После Дня труда 2002 года администрация развернула тотальную кампанию за поддержку конгресса и населения. «С точки зрения маркетинга вы не представляете новые продукты в августе», — заметил один из помощников Белого дома.[2420] Буш и Чейни настойчиво добивались поддержки республиканцев и демократов в Конгрессе. Высшие должностные лица постоянно твердили о необходимости войны. Чейни утверждал, что у Саддама Хусейна «нет никаких сомнений» в наличии оружия массового поражения, хотя в правительстве царил значительный скептицизм и не было веских доказательств, подтверждающих это заявление. Он и Райс делали все более зловещие (впоследствии доказавшие свою ложность) заявления о том, что Саддам получит ядерное оружие «довольно скоро». В своей важной речи в Цинциннати 7 октября Буш говорил о «серьёзной угрозе», подтвердил, что Саддам дал «убежище и поддержку терроризму», и предупредил, что «иракский режим… обладает и производит химическое и биологическое оружие» и стремится получить ядерное оружие. Имеет ли смысл, спросил он, завершая любимой пугающей фразой администрации (впервые использованной Райс), «чтобы мир ждал……последнего доказательства, дымящегося пистолета, который может появиться в виде грибовидного облака?»[2421]

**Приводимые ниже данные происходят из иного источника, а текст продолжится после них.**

Lemma kahnMaps_spec :
  let '(adj, inDeg) := kahnMaps ps in
  (∀ d, default [] (adj !! d) = ID <$> filter (λ p, d ∈ Dependencies p) ps) ∧
  (∀ p, p ∈ ps → inDeg !! ID p = Some (Z.of_nat (length (Dependencies p)))) ∧
  (∀ n z, inDeg !! n = Some z → n ∈ ID <$> ps).
Proof.
  unfold kahnMaps. set (m0 := list_to_map _ : gmap string Z).
  assert (∀ p, p ∈ ps → m0 !! ID p = Some 0%Z) as Hm0.
  { intros p Hp. unfold m0. apply elem_of_list_to_map_1.
    - rewrite <-list_fmap_compose. exact Hids.
    - apply list_elem_of_fmap. by exists p. }
  assert (∀ n z, m0 !! n = Some z → n ∈ ID <$> ps) as Hdom0.
  { intros n z Hz. apply elem_of_list_to_map_2 in Hz. apply list_elem_of_fmap in Hz as (p & Heq & Hp).
    simplify_eq. by apply list_elem_of_fmap_2. }
  assert (∀ qs rest, ps = qs ++ rest →
    let r := foldl (λ acc p, foldl (addEdge (ID p)) acc (Dependencies p)) (∅, m0) qs in
    (∀ d, default [] (r.1 !! d) = ID <$> filter (λ p, d ∈ Dependencies p) qs) ∧
    (∀ p, p ∈ ps → r.2 !! ID p = Some (if decide (ID p ∈ ID <$> qs) then Z.of_nat (length (Dependencies p)) else 0%Z)) ∧
    (∀ n, n ∉ ID <$> ps → r.2 !! n = None)) as H.
  { induction qs as [|q qs IH] using rev_ind; intros rest Heq; cbv zeta.
    { cbn [foldl]. split_and!.
      - intros d. cbn [fst]. by rewrite lookup_empty.
      - intros p Hp. cbn [snd]. rewrite decide_False by apply not_elem_of_nil. by apply Hm0.
      - intros n Hn. cbn [snd]. destruct (m0 !! n) eqn:Hz; [|done]. by apply Hdom0 in Hz. }
    rewrite <-app_assoc in Heq. destruct (IH (q :: rest) Heq) as (Ha & Hb & Hc).
    rewrite foldl_app. cbn [foldl].
    set (acc := foldl _ (∅, m0) qs) in *.
    assert (q ∈ ps) as Hq by (rewrite Heq, elem_of_app; right; by constructor).
    assert (ID q ∉ ID <$> qs) as Hqs.
    { pose proof Hids as Hx. rewrite Heq, fmap_app in Hx. apply NoDup_app in Hx as (_ & Hx & _).
      intros Hin. apply (Hx _ Hin). simpl. by constructor. }
    destruct (foldl_addEdge (ID q) (Dependencies q) acc (Hnd q Hq)) as (H1 & H2 & H3).
    split_and!.
    - intros d. rewrite H1, Ha, filter_app, fmap_app. f_equal. rewrite filter_cons, filter_nil.
      by case_decide.
    - intros p Hp. destruct (decide (ID p = ID q)) as [Hpq|Hpq].
      + assert (p = q) as -> by (by apply same_id).
        rewrite (H2 0%Z); [|by rewrite Hb, decide_False].
        rewrite decide_True; [f_equal; lia|]. rewrite fmap_app, elem_of_app. right. by constructor.
      + rewrite H3, Hb by done. f_equal.
        destruct (decide (ID p ∈ ID <$> qs)) as [Hin|Hin]; [rewrite decide_True|rewrite decide_False]; try done;
          rewrite fmap_app, elem_of_app; [by left|].
        intros [?|Hx]; [done|]. by apply list_elem_of_singleton in Hx.
    - intros n Hn. rewrite H3; [by apply Hc|]. intros ->. apply Hn. by apply list_elem_of_fmap_2. }
  destruct (H ps [] (eq_sym (app_nil_r ps))) as (Ha & Hb & Hc).
  destruct (foldl _ (∅, m0) ps) as [adj inDeg]. cbn [fst snd] in *. split_and!; [done| |].
  - intros p Hp. rewrite Hb, decide_True; [done|by apply list_elem_of_fmap_2|done].
  - intros n z Hz. destruct (decide (n ∈ ID <$> ps)) as [?|Hni]; [done|]. by rewrite Hc in Hz.
Qed.

(** The state of the loop: [out] is done in order, [ready] holds exactly the
    packages all whose dependencies are done, and the degrees count the
    dependencies that are not. *)
Record kahn_inv (inDeg : gmap string Z) (ready out : list string) : Prop := {
  ki_out : NoDup out;
  ki_ids : ∀ n, n ∈ out → n ∈ ID <$> ps;
  ki_deg : ∀ p, p ∈ ps → inDeg !! ID p = Some (Z.of_nat (length (filter (λ d, d ∉ out) (Dependencies p))));
  ki_NoDup : NoDup ready;
  ki_ready : ∀ n, n ∈ ready ↔ n ∉ out ∧ ∃ p, p ∈ ps ∧ ID p = n ∧ ∀ d, d ∈ Dependencies p → d ∈ out;
  ki_order : ∀ l1 x l2, out = l1 ++ x :: l2 → ∀ p, p ∈ ps → ID p = x → ∀ d, d ∈ Dependencies p → d ∈ l1 }.

Lemma filter_nil_all (l out : list string) :
  length (filter (λ d, d ∉ out) l) = 0 ↔ ∀ d, d ∈ l → d ∈ out.
Proof.
  split.
  - intros H%nil_length_inv d Hd. destruct (decide (d ∈ out)) as [?|Hn]; [done|].
    assert (d ∈ filter (λ d, d ∉ out) l) as Hin by (by apply list_elem_of_filter).
    rewrite H in Hin. by apply not_elem_of_nil in Hin.
  - intros H. destruct (filter (λ d, d ∉ out) l) as [|x l'] eqn:E; [done|].
    assert (x ∈ filter (λ d, d ∉ out) l) as Hx by (rewrite E; by constructor).
    apply list_elem_of_filter in Hx as [Hx Hxl]. by apply H in Hxl.
Qed.

(** Finishing [cur] lowers the count of exactly its dependents by one. *)
Lemma filter_snoc_length (l out : list string) cur :
  NoDup l → cur ∉ out →
  length (filter (λ d, d ∉ out) l) =
    length (filter (λ d, d ∉ out ++ [cur]) l) + (if decide (cur ∈ l) then 1 else 0).
Proof.
  intros Hl Hc. induction l as [|x l IH]; [done|]. apply NoDup_cons in Hl as [Hx Hl].
  specialize (IH Hl). rewrite !filter_cons. destruct (decide (x = cur)) as [->|Hne].
  - rewrite decide_False in IH by done. rewrite (decide_True (P := cur ∈ cur :: l)) by constructor.
    rewrite decide_True by done.
    rewrite (decide_False (P := cur ∉ out ++ [cur])) by (rewrite elem_of_app, list_elem_of_singleton; naive_solver).
    cbn [length]. lia.
  - assert ((x ∉ out ++ [cur]) ↔ x ∉ out) as Hiff
      by (rewrite elem_of_app, list_elem_of_singleton; naive_solver).
    assert ((cur ∈ x :: l) ↔ cur ∈ l) as Hiff2 by (rewrite elem_of_cons; naive_solver).
    rewrite (decide_ext _ _ _ _ Hiff2).
    destruct (decide (x ∉ out)) as [H|H]; [rewrite decide_True by naive_solver|rewrite decide_False by naive_solver];
      cbn [length]; lia.
Qed.
(** The runtime state is read outside the transaction of the save: a transition
    that commits in between is undone. *)
Lemma Save_loses_transition :
  stateOf "T-1" "b"
    (db (Save quietStore (Some demoGraph) (savedWorld [[]; []; [IState "T-1" "b" PackageRunning]])).2) =
  Some PackagePending.
Proof. vm_compute. reflexivity. Qed.
End workstore.
(* ===== verification/Quota.v ===== *)
(** * Quota: accounts, circuit breakers and availability (spec §20)

    Models [internal/quota/manager.go].
    The clock is an argument of each operation; the mutex makes each one atomic.
    A [float64] is a primitive binary64 number.  A reason is a value where the
    code builds its text. *)
From S2P Require Import Prelude Agent.
From Stdlib Require Import PrimFloat.

Module quota.

Record AccountID := mkAccountID { Engine : string; Account : string }.
#[global] Instance AccountID_eq_dec : EqDecision AccountID.
Proof. solve_decision. Defined.
#[global] Program Instance AccountID_countable : Countable AccountID :=
  inj_countable' (λ a, (Engine a, Account a)) (λ p, mkAccountID p.1 p.2) _.
Next Obligation. by intros []. Qed.

(** [protocol.QuotaConfidence]. *)
Inductive Confidence :=
| ConfExact | ConfProviderReported | ConfEstimated | ConfInferred | ConfUnknown
| ConfOther (s : string).
#[global] Instance Confidence_eq_dec : EqDecision Confidence.
Proof. solve_decision. Defined.

Inductive State :=
| StateAvailable | StateLow | StateExhausted | StateRateLimited | StateAuthRequired
| StateDegraded | StateUnknown
| StateOther (s : string).
#[global] Instance State_eq_dec : EqDecision State.
Proof. solve_decision. Defined.

Definition State_IsValid (s : State) : bool := match s with StateOther _ => false | _ => true end.

Definition IsRoutable (s : State) : bool :=
  match s with
  | StateAvailable | StateLow | StateDegraded | StateUnknown => true
  | _ => false
  end.

Definition States : list State :=
  [StateAvailable; StateLow; StateExhausted; StateRateLimited; StateAuthRequired; StateDegraded; StateUnknown].

Inductive BreakerState := BreakerClosed | BreakerOpen | BreakerHalfOpen.
#[global] Instance BreakerState_eq_dec : EqDecision BreakerState.
Proof. solve_decision. Defined.

Record Snapshot := mkSnapshot {
  Account_ : AccountID;
  Confidence_ : Confidence;
  State_ : State;
  Remaining : option float;
  Limit : option float;
  Window : string;
  ResetAt : Time;
  RetryAfter : Duration;
  Reason : string;
  ObservedAt : Time }.

Definition setState (st : State) (s : Snapshot) : Snapshot :=
  mkSnapshot (Account_ s) (Confidence_ s) st (Remaining s) (Limit s) (Window s) (ResetAt s)
    (RetryAfter s) (Reason s) (ObservedAt s).

Definition FractionRemaining (s : Snapshot) : float :=
  match Remaining s, Limit s with
  | Some r, Some l =>
      if PrimFloat.leb l 0 then (-1)%float
      else
        let f := PrimFloat.div r l in
        let f := if PrimFloat.ltb f 0 then 0%float else f in
        if PrimFloat.ltb 1 f then 1%float else f
  | _, _ => (-1)%float
  end.

(** [Config]; [NowSet] is whether a clock was given.  [RateLimitJitter] is never
    read. *)
Record Config := mkConfig {
  FailureThreshold : Z;
  OpenDuration : Duration;
  LowRemainingFraction : float;
  RateLimitJitter : float;
  NowSet : bool }.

Кампания вызвала не более чем разрозненные возражения, причём некоторые из них, что интересно, исходили от высших советников старшего Буша. Джеймс Бейкер призвал к согласованным усилиям по завоеванию международной поддержки.[2422] Когда Брент Скоукрофт публично предупредил, что вторжение в Ирак может отвлечь внимание и ресурсы от более насущной войны с терроризмом, повредить позиции США на Ближнем Востоке и спровоцировать нападение на Израиль, которое может привести к региональному «Армагеддону», помощники младшего Буша прозвали его «Невиллом» — очевидный намек на Чемберлена и Мюнхен.[2423]